Maya quitta la maison avec ses lunettes et commença à transmettre à Nadia ce qu’elle voyait. Nadia, elle, s’était installée devant un écran, impatiente et avide, dans la salle commune du refuge Du Martheray. Sax et quelques autres ne tardèrent pas à se pencher par-dessus ses épaules pour regarder avec elle les images vacillantes en écoutant le commentaire de Maya.

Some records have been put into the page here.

(* ===== verification/_CoqProject ===== *)
-Q . S2P
Prelude.v
Stream.v
StreamItems.v
MemoryStream.v
CircularBuffer.v
Handles.v
MultiHandle.v
HandleViews.v
Buffered.v
Transfer.v
BitIO.v
Compress.v
Algorithms.v
BTree.v
BTreeStore.v
BTreeInv.v
BTreeOps.v
BTreeQuery.v
BTreeSpec.v
CacheLRU.v
Dense.v
Queue.v
ThreadPool.v
ThreadPoolSpec.v
DblBuffer.v
DblBufferSpec.v
Text.v
Strings.v
Translator.v
LocalPathName.v
Json.v
JsonParser.v
JsonRoundtrip.v
Date.v
Time.v
DateTime.v
SemanticVersion.v
RendezvousHash.v
RLE.v
Base64.v
MD5.v
BloomFilter.v
MachineInt.v
HyperCube.v
URI.v
Url.v
HEALPix.v
HEALPixRings.v
Double.v
TranslatorDouble.v
Specs.v
Trie.v
DoubleOrder.v
DoubleFixed.v
Fraction.v
SparseMatrix.v
SparseOps.v
SharedValue.v
SharedValueSpec.v
Configuration.v
ConfigurationShared.v
CSVParser.v
CmdArgs.v
SPTree.v
KDTree.v
KPoint.v
KDTreeSpec.v
BSPTree.v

Elle descendait d’un pas vif le boulevard du Grand Escarpement en direction de la vallée. Quand elle atteignit les marchands de quatre saisons, en haut du parc du Canal, elle ralentit et regarda lentement autour d’elle afin de faire profiter Nadia de ce panoramique. Il y avait foule. Les gens formaient de petits groupes épars dans une ambiance de festival. Deux femmes se lancèrent dans une conversation animée à propos de Sheffield. Des nouveaux venus s’approchèrent de Maya et lui demandèrent ce qui allait se passer, apparemment convaincus qu’elle le savait.
— C’est juste parce que j’ai l’air si vieille ! remarqua Maya d’un air écœuré quand ils se furent éloignés.